Yesterday I rode ( after 4 consecutive days of sort of pushing) and it was all I could to finish 20 miles. How do overcome this , I even drank accelerade and it didn’t help

Kevin, May 26, 2014 at 10:37 pm

Tan canoe, congratulations! You just laid down your first 20 miler! Yes it was tough, veritably killed you, but…you did it. And that’s the first step in building endurance. As Dave said above, the most important thing you can do is RIDE…a lot. Doesn’t have to be a long distance every day (but I’d say at least 10 miles a day, minimum) so that your body gets used to riding everyday and your legs are used to the everyday exercise of cycling. If you can’t ride every day, put time in walking fast, using an elliptical, or a trainer. At least once a week, preferably twice, do your challenge distance (20 miles, then 25, then 30). On weekends do your ultra challenge (40 to 50 miles). The idea is to go as far as you can.

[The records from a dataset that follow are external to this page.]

(** X22: the unified handler answers "Invalid Type" (400) exactly when the
    [type] parameter is missing or not one of yield, portfolio, risk, all.
    For [type=yield] it serves the yields alone and never looks at the
    wallet. For the other types it needs a wallet that is a public key:
    each job it serves holds the yields exactly for yield and all, the
    portfolio exactly for portfolio and all, the risk score exactly for
    risk and all. *)
Theorem defiIntel_routing (req : HttpRequest) :
  (defiIntelHandler req = InvalidType
   <-> forall type, query_type req = Some type -> ~ In type validTypes)
  /\ (query_type req = Some "yield" ->
      defiIntelHandler req =
        Success (IntelBody
                   {| jobId := newJobId; job_type := "yield";
                      job_timestamp := Date_now rt; network := "solana-devnet";
                      data := {| yields := Some (Yield.getBestYields rt providers
                                                   (useMockOf req));
                                 portfolio := None; risk := None |} |})
                (DEFI_INTEL PRICES))
  /\ (forall body paid,
        defiIntelHandler req = Success body paid ->
        exists type r,
          query_type req = Some type /\ In type validTypes
          /\ body = IntelBody r /\ job_type r = type /\ paid = DEFI_INTEL PRICES
          /\ (yields (data r) <> None <-> type = "yield" \/ type = "all")
          /\ (portfolio (data r) <> None <-> type = "portfolio" \/ type = "all")
          /\ (risk (data r) <> None <-> type = "risk" \/ type = "all")
          /\ (type <> "yield" ->
              exists wallet, query_wallet req = Some wallet /\ wallet <> ""
                             /\ validWallet connection wallet = true)).
Proof.
  unfold Server.defiIntelHandler. cbn [try_catch].
  destruct (query_type req) as [type |] eqn:Htype.
  2:{ split; [| split].
      - split; [intros _ type H; discriminate H | reflexivity].
      - discriminate.
      - intros body paid H. discriminate H. }
  destruct (String.eqb_spec type "") as [-> | Hne]; cbn [orb].
  { split; [| split].
    - split; [| reflexivity]. intros _ type H. injection H as <-.
      cbn. intros [H | [H | [H | [H | []]]]]; discriminate H.
    - discriminate.
    - intros body paid H. discriminate H. }
  destruct (existsb (String.eqb type) validTypes) eqn:Hvalid; cbn [negb].
  2:{ split; [| split].
      - split; [| reflexivity]. intros _ type' H. injection H as <-. intros Hin.
        assert (existsb (String.eqb type) validTypes = true).
        { apply existsb_exists. exists type. split; [exact Hin | apply String.eqb_refl]. }
        congruence.
      - intros H. injection H as ->. discriminate Hvalid.
      - intros body paid H. discriminate H. }
  assert (Hin : In type validTypes).
  { apply existsb_exists in Hvalid. destruct Hvalid as (t & Hin & Heq).
    apply String.eqb_eq in Heq. subst t. exact Hin. }
  unfold checkWallet, selects.
  destruct (validType_cases type Hvalid) as [-> | [-> | [-> | ->]]];
    cbn [String.eqb Ascii.eqb Bool.eqb orb];
    (split; [| split]);
    try (split; [| intros H; exfalso; exact (H _ eq_refl Hin)]);
    try discriminate; try reflexivity;
    destruct (query_wallet req) as [wallet |]; try discriminate;
    try (destruct (String.eqb_spec wallet "") as [-> | Hw]; try discriminate;
         destruct (validWallet connection wallet) eqn:Hvw; try discriminate);
    try (intros body paid H; injection H as <- <-;
         eexists; eexists; split; [reflexivity |]; split; [exact Hin |];
         split; [reflexivity |]; split; [reflexivity |]; split; [reflexivity |];
         cbn [data yields portfolio risk];
         repeat split; intros; try discriminate; auto;
         try (intuition discriminate);
         try (eexists; repeat split; [reflexivity | exact Hw | exact Hvw])).
  all: exists wallet; split; [reflexivity | split; [exact Hw | exact Hvw]].
Qed.
Lemma single_inv_writer_step tgt C w k sp s :
  single_inv C w k s -> single_inv C w (S k) (step tgt (w, sp) s).
Proof.
  intros [Hp Hl He Hw Hr].
  pose proof (lookup_lt_Some _ _ _ Hp) as Hlen.
  rewrite (step_some _ _ _ _ _ Hp).
  assert (Hothers : forall p', forall i p, i <> w ->
            <[w := p']> (threads s) !! i = Some p -> read_side p = true).
  { intros p' i p Hne Hi. rewrite list_lookup_insert_ne in Hi by auto. eauto. }
  destruct s as [c ts tr]. cbn [plock threads trace] in *.
  do 6 (try destruct k as [| k]);
    cbn [write_pair_pc write_pair_lock thread_step kroki_seqlock_write_lock kroki_seqlock_write_lock_spin kroki_seqlock_write_unlock kroki_seqlock_read_lock kroki_seqlock_read_unlock caller_block] in *; subst c;
    (constructor; cbn [plock threads trace];
     [ rewrite list_lookup_insert_eq by exact Hlen; reflexivity
     | cbn [write_pair_lock]; auto using uint_add_1_1
     | rewrite events_of_app, decide_True, He by reflexivity;
       unfold write_pair_events; cbn; rewrite ?take_nil; reflexivity
     | rewrite writes_app, Hw;
       unfold write_pair_events; cbn; rewrite ?take_nil; reflexivity
     | apply Hothers ]).
Qed.

Lemma single_inv_reader_step tgt C w k i sp s :
  i <> w -> single_inv C w k s -> single_inv C w k (step tgt (i, sp) s).
Proof.
  intros Hne [Hp Hl He Hw Hr].
  destruct (threads s !! i) as [p |] eqn:Hi;
    [| rewrite step_none by exact Hi; constructor; assumption].
  rewrite (step_some _ _ _ _ _ Hi).
  pose proof (read_thread_step tgt sp p (plock s) (Hr _ _ Hne Hi)) as E.
  destruct (thread_step tgt sp p (plock s)) as [[p' c'] evs].
  destruct E as (Hp' & -> & Hev).
  constructor; cbn [plock threads trace].
  - rewrite list_lookup_insert_ne by exact Hne. exact Hp.
  - exact Hl.
  - rewrite events_of_app, decide_False, app_nil_r by exact Hne. exact He.
  - rewrite writes_app, Hev, app_nil_r. exact Hw.
  - intros j q Hj Hq. apply lookup_insert_inv in Hq.
    destruct Hq as [[-> ->] | [_ Hq]]; eauto.
Qed.

Lemma single_inv_run tgt C w sched : forall k s,
  single_inv C w k s ->
  single_inv C w (k + scheduled w sched) (run tgt sched s).
Proof.
  induction sched as [| [i sp] sched IH]; intros k s H; simpl run.
  - unfold scheduled. simpl. rewrite Nat.add_0_r. exact H.
  - rewrite scheduled_cons. simpl fst.
    destruct (decide (i = w)) as [-> | Hne].
    + replace (k + (1 + scheduled w sched))%nat
        with (S k + scheduled w sched)%nat by lia.
      apply IH, single_inv_writer_step, H.
    + apply IH, single_inv_reader_step; assumption.
Qed.

Lemma single_inv_init C w ts :
  single_writer_pool w ts -> single_inv C w 0 (System C ts []).
Proof.
  intros [Hw Hothers]. constructor; simpl; auto.
  intros i p Hne Hi. rewrite (Hothers _ _ Hne Hi). reflexivity.
Qed.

Remember, if you make it a loop, you only have to go halfway out (’cause you’ll ride it back). For some reason, that way of thinking has helped me: if I can ride 27 miles one way out, I can ride 27 miles back. There’s just no substitute for putting I. The hours though, especially with RAGBRAI so close.

But, bottom line, feel good about 20 miles! You did THAT, once, you can do it again.